According to a story in Science News magazine, researchers at Duke University erected elevated pipes so trees and other plants growing in test plots could bathe in either (1) your basic, average, plain-brown-wrapper air or (2) air that was laced with extra carbon dioxide. Because plants take in carbon dioxide during the process of photosynthesis, it stands to reason they might prosper from additional doses.
Yowzers! Did they ever, especially the nefarious P.I.
Poison ivy treated with extra carbon dioxide grew at more than twice the rate of its noxious cousins subsisting on standard air. All told, poison ivy’s growth spurt was almost five times greater than other plant species!
Hold on. The picture gets worse.
Researchers discovered that “urushiol”—the oily substance within poison ivy which causes so much misery to humans—turned out to be 30 percent more potent in the plants enhanced with carbon dioxide.

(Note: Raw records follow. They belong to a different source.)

Lemma pages_in ls xs m p area page n i :
  at_ ls xs m → page_in p area page → (n ≤ Z.to_nat (sat_sub (area_pages area) ((page - area.(start)) / PAGE_SIZE)))%nat → (i < n)%nat →
  page_in p area (page + Z.of_nat i * PAGE_SIZE).
Proof.
  intros Hm [Ha Hc] Hn Hlt. split; [done|]. intros Hi. destruct (Hc Hi) as [Hcon Hal]. destruct (at_aligned ls xs m p area Hm Ha) as [Hs He].
  unfold contains, aligned, area_pages, sat_sub, PAGE_SIZE in *. boolify.
  pose proof (Z.div_mod page 4096). pose proof (Z.div_mod area.(start) 4096). pose proof (Z.div_mod area.(end_) 4096).
  replace ((area.(end_) - area.(start)) / 4096) with (area.(end_) / 4096 - area.(start) / 4096) in Hn by (symmetry; Z.to_euclidean_division_equations; lia).
  replace ((page - area.(start)) / 4096) with (page / 4096 - area.(start) / 4096) in Hn by (symmetry; Z.to_euclidean_division_equations; lia).
  split; [lia|]. rewrite Z_mod_plus_full. done.
Qed.

Lemma held_shared m arc frames f : m.(m_shared) !! arc = Some frames → f ∈ frames → 0 < held m f.
Proof.
  intros Hs Hf. unfold held, held_frames. rewrite occ_pos, !elem_of_app. left. unfold frames_of. rewrite list_elem_of_In, in_concat.
  exists frames. split; [|by apply list_elem_of_In]. apply in_map_iff. exists (arc, frames). split; [done|]. by apply list_elem_of_In, elem_of_map_to_list.
Qed.

Lemma at_apply_cluster p page area n ls xs :
  page_in p area page → hoare (at_ ls xs) (apply_page_cluster p page area n) (λ _, at_ ls xs).
Proof.
  intros Hpage. unfold apply_page_cluster. destruct area.(data) as [|offset file_bytes zf file shared|arc frames shared_flags] eqn:Hd.
  - apply hoare_state. intros m0 Hm0. eapply hoare_pre; [|eapply hoare_post; [apply at_alloc_map|by intros ? ? []]]; [by intros m ->|].
    intros Hi. destruct (page_in_kind ls xs m0 p area page Hm0 Hpage Hi) as [-> ?]. by split.
  - eapply hoare_bind; [apply at_gets|]. intros [id|]; [|by intros m Hm]. cbn.
    eapply (hoare_bind _ (λ _, at_ ls xs)).
    + apply hoare_state. intros m0 [Hm0 _]. eapply hoare_pre; [|apply at_apply_file_pages]; [by intros m ->|].
      intros Hi q (i & Hlt & ->)%elem_of_pages_from.
      destruct (page_in_kind ls xs m0 p area (page + Z.of_nat i * PAGE_SIZE) Hm0) as [-> Hal];
        [eapply (pages_in ls xs m0 p area page _ i Hm0 Hpage); [|exact Hlt]; lia|done|].
      split; [|done]. unfold is_shared_mapping. rewrite Hd. by destruct shared.
    + intros [frame|]; [by intros m Hm|]. eapply hoare_bind; [apply at_gets|]. intros [[frame fl]|]; [by intros m []|by intros m Hm].
  - destruct (frames !! _) as [frame|] eqn:Hf; [|by intros m Hm]. apply hoare_state. intros m0 Hm0.
    eapply hoare_pre; [|apply at_map_existing].
    + intros m ->. split; [done|]. apply (held_shared m0 arc frames); [|by eapply list_elem_of_lookup_2].
      destruct Hpage as [Hin _]. destruct Hm0 as ([_ [_ A2 _] _] & <- & <- & _). by apply (A2 p area arc frames shared_flags).
    + intros Hi. destruct (page_in_kind ls xs m0 p area page Hm0 Hpage Hi) as [-> ?]. split; [|done]. unfold is_shared_mapping. by rewrite Hd.
Qed.

Lemma at_apply_area p area ls xs :
  area ∈ areas_in st p → hoare (at_ ls xs) (apply_area p area) (λ _, at_ ls xs).
Proof.
  intros Ha. unfold apply_area. eapply (hoare_bind _ (λ _, at_ ls xs)); [|by intros u m Hm]. apply hoare_for_each.
  intros page (i & Hi & ->)%elem_of_pages_from. apply hoare_state. intros m0 Hm0.
  eapply hoare_pre; [by intros m ->; exact Hm0|]. eapply (hoare_bind _ (λ _, at_ ls xs)); [|by intros u m Hm].
  apply at_apply_cluster. split; [done|]. intros Hiso. destruct (at_aligned ls xs m0 p area Hm0 Ha) as [Hs He].
  unfold area_pages, page_of, contains, aligned, PAGE_SIZE in *.
  pose proof (Z.div_mod area.(start) 4096). pose proof (Z.div_mod area.(end_) 4096).
  replace ((area.(end_) - area.(start)) / 4096) with (area.(end_) / 4096 - area.(start) / 4096) in Hi by (symmetry; Z.to_euclidean_division_equations; lia).
  split; [lia|]. by rewrite Hs, Z.sub_0_r, Z_mod_plus_full.
Qed.
End applying.
End ops.
(* ===== verification/VmSteps.v ===== *)
(** * Area lists, mapping and unmapping

    Over VmOps: the operations that change the areas of a space keep frames counted, areas
    well formed, and the contents of the pages that they do not unmap. *)

From stdpp Require Import sets.
From S2P Require Import Prelude Errors SignalData SparseFile AddrAreas Vm VmUser VmFrames VmKinds VmOps.

Open Scope Z_scope.

(** ** The search for an area *)

Lemma get_area_found st addr : addrspace_ok st →
  (get_area st addr).2.(memory_areas) = st.(memory_areas) ∧
  match (get_area st addr).1 with
  | Some a => a ∈ st.(memory_areas) ∧ contains a addr = true
  | None => ∀ a, a ∈ st.(memory_areas) → contains a addr = false
  end.
Proof.
  intros [Hok _]. unfold get_area. destruct (_ ≫= _) as [a|] eqn:Hc.
  - apply bind_Some in Hc as (i & _ & Hc). apply bind_Some in Hc as (b & Hb & Hc). destruct (contains b addr) eqn:Hcon; [|done].
    simplify_eq. split; [done|]. split; [by eapply list_elem_of_lookup_2|done].
  - destruct (search_area_spec (memory_areas st) addr (search_fuel (memory_areas st)) 0
      (length (memory_areas st)) Hok) as (res & -> & Hres); [unfold search_fuel; lia|lia| |].
    { intros i a Hi _. apply lookup_lt_Some in Hi. lia. }
    destruct res as [i|]; [|by split]. destruct Hres as (a & Ha & Hcon). cbn. rewrite Ha. split; [done|].
    split; [by eapply list_elem_of_lookup_2|done].
Qed.

(** ** Flags *)

Lemma has_flag_remove flags bit other : Z.land other bit = 0 → has_flag (remove_flag flags other) bit = has_flag flags bit.
Proof.
  intros Hd. unfold has_flag, remove_flag. f_equal. rewrite <- Z.land_assoc. f_equal. rewrite Z.land_comm.
  apply Z.bits_inj'. intros n Hn. rewrite Z.land_spec, Z.lnot_spec by done.
  assert (Z.testbit (Z.land other bit) n = false) as Hz by (by rewrite Hd, Z.bits_0). rewrite Z.land_spec in Hz.
  by destruct (Z.testbit other n), (Z.testbit bit n).
Qed.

So what does this bode over the next half-century if carbon dioxide levels increase exponentially as expected? It means we all need to grow sharper fingernails, for starters. Also, stock up on backscratchers, sandpaper, metal files, wood rasps, and other articles of abrasion.
Speaking as an expert who never met a chigger bite, ’skeeter welt, seed tick infestation, or poison ivy rash that couldn’t be improved with vigorous clawing, I say let the digging begin.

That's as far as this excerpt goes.